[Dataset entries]

= = = = =

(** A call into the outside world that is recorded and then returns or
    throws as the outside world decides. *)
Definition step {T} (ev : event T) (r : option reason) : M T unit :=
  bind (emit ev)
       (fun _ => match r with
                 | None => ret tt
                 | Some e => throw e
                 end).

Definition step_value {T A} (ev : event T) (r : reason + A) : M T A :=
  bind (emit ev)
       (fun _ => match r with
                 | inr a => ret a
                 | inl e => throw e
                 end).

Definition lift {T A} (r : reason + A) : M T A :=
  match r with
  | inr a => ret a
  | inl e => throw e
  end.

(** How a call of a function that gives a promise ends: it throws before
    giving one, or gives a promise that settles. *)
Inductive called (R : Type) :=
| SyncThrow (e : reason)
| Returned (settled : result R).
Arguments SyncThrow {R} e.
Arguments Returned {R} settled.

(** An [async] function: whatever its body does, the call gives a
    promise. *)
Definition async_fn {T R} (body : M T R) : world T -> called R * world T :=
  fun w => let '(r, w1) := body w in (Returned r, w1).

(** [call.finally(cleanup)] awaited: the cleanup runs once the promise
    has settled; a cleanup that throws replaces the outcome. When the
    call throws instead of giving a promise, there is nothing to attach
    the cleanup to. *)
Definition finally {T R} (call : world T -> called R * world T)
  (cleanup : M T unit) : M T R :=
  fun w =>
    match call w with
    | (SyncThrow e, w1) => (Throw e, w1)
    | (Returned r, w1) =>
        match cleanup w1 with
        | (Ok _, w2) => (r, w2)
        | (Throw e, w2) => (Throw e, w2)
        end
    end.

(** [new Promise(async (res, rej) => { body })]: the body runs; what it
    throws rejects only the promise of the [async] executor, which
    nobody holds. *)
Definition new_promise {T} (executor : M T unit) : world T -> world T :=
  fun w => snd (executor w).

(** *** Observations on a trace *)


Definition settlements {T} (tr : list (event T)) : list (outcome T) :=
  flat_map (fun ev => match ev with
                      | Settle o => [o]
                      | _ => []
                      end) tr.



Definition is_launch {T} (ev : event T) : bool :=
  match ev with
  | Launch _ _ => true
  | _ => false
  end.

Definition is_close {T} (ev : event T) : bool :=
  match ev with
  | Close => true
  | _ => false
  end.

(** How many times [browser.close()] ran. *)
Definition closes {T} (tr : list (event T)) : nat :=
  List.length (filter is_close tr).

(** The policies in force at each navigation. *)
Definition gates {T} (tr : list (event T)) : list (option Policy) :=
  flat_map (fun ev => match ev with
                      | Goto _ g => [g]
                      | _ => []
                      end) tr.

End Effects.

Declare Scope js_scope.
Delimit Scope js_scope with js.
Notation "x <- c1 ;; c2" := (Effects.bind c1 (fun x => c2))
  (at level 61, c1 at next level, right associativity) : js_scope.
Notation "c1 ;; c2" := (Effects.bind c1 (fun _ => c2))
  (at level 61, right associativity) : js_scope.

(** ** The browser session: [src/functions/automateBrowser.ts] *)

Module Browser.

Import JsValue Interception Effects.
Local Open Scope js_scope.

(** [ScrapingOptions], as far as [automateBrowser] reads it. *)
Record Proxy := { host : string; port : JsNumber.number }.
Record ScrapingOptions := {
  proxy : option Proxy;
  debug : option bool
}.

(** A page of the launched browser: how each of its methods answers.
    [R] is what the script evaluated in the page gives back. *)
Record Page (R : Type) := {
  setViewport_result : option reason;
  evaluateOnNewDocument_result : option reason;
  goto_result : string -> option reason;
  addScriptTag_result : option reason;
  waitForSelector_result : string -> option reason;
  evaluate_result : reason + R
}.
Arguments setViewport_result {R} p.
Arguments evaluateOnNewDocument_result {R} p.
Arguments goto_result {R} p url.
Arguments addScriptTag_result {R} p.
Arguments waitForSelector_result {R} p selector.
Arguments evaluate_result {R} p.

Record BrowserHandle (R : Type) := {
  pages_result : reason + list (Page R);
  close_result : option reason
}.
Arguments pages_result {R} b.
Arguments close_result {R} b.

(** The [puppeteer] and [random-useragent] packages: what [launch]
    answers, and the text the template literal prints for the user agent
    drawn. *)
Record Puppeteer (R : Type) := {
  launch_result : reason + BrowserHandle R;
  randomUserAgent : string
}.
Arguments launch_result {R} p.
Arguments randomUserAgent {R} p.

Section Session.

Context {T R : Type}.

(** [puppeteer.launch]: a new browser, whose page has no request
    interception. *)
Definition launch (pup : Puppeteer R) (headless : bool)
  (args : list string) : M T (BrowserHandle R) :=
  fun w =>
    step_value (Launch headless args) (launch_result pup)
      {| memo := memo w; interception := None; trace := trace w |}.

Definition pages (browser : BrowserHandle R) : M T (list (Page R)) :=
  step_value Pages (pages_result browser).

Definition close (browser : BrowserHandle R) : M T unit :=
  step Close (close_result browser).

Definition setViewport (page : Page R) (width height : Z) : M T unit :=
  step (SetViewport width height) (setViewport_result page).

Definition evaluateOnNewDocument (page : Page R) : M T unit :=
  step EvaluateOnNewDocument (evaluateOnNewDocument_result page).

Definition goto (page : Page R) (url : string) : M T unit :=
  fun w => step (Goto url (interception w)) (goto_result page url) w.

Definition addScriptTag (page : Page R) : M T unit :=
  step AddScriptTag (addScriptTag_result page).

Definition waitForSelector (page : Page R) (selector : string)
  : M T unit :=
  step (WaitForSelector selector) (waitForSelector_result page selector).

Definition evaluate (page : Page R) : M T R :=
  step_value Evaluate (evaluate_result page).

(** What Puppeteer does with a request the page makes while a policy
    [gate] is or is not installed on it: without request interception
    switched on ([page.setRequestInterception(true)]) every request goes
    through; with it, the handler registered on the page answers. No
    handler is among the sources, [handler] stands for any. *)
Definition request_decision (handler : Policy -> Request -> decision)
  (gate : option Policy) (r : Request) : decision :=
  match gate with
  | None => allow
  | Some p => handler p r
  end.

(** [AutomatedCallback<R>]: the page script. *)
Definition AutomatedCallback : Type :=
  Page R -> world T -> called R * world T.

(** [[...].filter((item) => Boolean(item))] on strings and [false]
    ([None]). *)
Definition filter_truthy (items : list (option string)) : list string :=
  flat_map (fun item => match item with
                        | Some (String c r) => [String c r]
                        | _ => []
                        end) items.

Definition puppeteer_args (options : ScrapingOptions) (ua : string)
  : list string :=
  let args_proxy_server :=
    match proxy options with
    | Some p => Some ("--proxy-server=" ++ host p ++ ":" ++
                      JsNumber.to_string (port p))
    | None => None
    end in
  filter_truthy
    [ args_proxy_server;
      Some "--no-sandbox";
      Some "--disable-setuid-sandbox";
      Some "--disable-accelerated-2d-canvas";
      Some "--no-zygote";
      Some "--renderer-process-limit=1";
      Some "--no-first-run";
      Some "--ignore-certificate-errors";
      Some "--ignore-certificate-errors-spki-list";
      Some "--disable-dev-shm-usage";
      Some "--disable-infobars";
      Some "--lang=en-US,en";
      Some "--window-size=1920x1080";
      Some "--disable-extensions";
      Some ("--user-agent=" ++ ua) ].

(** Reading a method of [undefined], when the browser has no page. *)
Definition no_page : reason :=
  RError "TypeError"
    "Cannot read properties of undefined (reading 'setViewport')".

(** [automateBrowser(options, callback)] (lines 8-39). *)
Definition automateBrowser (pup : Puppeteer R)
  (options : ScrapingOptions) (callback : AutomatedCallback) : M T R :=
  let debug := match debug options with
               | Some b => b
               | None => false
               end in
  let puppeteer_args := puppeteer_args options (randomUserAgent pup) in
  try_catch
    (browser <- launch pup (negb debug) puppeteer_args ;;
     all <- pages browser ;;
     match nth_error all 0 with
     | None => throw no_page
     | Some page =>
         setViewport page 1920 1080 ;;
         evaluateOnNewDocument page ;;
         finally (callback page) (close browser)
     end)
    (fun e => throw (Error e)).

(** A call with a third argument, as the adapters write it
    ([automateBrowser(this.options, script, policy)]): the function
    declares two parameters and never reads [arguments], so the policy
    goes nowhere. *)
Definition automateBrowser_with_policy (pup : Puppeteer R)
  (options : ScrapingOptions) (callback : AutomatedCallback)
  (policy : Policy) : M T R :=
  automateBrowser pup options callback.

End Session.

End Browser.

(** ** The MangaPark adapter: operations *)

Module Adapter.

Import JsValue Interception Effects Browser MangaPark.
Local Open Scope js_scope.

= = = = =

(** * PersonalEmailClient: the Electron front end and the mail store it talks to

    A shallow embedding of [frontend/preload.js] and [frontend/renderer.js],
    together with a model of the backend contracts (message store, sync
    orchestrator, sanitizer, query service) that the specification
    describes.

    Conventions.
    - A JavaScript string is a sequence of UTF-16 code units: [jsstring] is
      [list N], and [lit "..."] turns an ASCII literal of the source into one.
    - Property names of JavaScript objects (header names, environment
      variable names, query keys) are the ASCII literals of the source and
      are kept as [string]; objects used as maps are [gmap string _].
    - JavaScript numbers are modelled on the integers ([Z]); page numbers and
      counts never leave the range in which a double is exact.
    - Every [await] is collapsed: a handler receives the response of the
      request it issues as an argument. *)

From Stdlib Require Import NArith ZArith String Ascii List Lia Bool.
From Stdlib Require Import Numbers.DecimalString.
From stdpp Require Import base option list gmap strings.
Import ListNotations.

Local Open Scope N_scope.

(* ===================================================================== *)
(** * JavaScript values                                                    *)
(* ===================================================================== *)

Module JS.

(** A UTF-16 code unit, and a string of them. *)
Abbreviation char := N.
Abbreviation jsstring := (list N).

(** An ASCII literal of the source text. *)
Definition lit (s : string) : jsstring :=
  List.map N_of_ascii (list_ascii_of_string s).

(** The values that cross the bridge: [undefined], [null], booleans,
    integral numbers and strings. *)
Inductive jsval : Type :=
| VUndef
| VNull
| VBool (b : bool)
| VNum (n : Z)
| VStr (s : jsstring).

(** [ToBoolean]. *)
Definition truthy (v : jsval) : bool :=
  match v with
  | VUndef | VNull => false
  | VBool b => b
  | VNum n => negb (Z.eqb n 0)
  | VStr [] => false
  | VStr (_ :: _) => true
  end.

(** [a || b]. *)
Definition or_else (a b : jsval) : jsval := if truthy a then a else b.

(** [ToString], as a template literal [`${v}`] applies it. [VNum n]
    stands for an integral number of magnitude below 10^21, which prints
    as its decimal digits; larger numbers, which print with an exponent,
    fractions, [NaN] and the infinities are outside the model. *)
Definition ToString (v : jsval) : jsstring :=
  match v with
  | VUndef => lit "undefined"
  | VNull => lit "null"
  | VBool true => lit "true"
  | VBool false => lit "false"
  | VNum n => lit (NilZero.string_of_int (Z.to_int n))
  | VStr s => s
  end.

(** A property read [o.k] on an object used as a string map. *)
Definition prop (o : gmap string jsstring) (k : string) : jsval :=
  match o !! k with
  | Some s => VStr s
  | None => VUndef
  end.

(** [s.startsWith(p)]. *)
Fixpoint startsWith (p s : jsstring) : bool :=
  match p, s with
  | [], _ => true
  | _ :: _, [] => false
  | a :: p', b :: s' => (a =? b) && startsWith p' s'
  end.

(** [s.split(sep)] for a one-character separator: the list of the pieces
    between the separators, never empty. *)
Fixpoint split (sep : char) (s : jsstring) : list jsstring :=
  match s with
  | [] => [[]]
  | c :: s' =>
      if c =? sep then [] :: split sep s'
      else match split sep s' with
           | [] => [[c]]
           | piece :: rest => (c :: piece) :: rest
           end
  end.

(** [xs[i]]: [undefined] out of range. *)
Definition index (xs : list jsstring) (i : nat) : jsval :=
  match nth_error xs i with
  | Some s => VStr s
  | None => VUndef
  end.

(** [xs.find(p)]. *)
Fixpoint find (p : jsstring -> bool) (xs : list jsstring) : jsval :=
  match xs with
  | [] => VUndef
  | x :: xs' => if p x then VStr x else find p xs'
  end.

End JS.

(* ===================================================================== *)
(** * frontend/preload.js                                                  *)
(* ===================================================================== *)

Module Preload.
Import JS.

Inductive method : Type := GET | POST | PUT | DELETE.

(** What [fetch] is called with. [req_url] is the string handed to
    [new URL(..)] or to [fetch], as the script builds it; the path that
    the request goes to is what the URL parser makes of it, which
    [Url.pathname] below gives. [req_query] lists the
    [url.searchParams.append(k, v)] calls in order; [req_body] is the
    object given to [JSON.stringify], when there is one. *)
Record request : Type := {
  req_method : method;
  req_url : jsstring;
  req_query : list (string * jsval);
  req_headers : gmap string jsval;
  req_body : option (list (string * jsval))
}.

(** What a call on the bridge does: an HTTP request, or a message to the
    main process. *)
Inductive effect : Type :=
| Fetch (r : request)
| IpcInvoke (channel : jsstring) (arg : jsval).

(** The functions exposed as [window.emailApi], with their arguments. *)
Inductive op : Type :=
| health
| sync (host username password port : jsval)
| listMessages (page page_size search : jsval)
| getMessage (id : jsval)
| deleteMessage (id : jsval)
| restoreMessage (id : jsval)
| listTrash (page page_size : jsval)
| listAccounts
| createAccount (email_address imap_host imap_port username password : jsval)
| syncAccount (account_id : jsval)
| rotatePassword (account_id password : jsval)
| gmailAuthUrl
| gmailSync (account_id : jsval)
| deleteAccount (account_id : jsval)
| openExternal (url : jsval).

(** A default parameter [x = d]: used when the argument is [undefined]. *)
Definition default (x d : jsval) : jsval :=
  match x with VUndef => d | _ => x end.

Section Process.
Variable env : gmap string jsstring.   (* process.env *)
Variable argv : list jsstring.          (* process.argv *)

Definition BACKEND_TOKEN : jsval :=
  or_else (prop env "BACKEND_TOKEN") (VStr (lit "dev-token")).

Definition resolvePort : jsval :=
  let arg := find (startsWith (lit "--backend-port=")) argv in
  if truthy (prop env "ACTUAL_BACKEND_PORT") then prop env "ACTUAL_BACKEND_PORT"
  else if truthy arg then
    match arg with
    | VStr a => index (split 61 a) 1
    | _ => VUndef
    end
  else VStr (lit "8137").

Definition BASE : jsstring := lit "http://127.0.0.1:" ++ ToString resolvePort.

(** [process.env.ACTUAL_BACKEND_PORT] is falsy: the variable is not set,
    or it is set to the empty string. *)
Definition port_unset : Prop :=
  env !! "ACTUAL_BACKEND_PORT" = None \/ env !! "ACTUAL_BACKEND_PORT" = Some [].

= = = = =

WHAT IS NEEDED:
Out of the data above, give again only the lines starting at the one holding "syncAccount (account_id : jsval)" and ending at the one holding "(** A default", unchanged.

RESPONSE TO THE TASK:
| syncAccount (account_id : jsval)
| rotatePassword (account_id password : jsval)
| gmailAuthUrl
| gmailSync (account_id : jsval)
| deleteAccount (account_id : jsval)
| openExternal (url : jsval).

(** A default parameter [x = d]: used when the argument is [undefined]. *)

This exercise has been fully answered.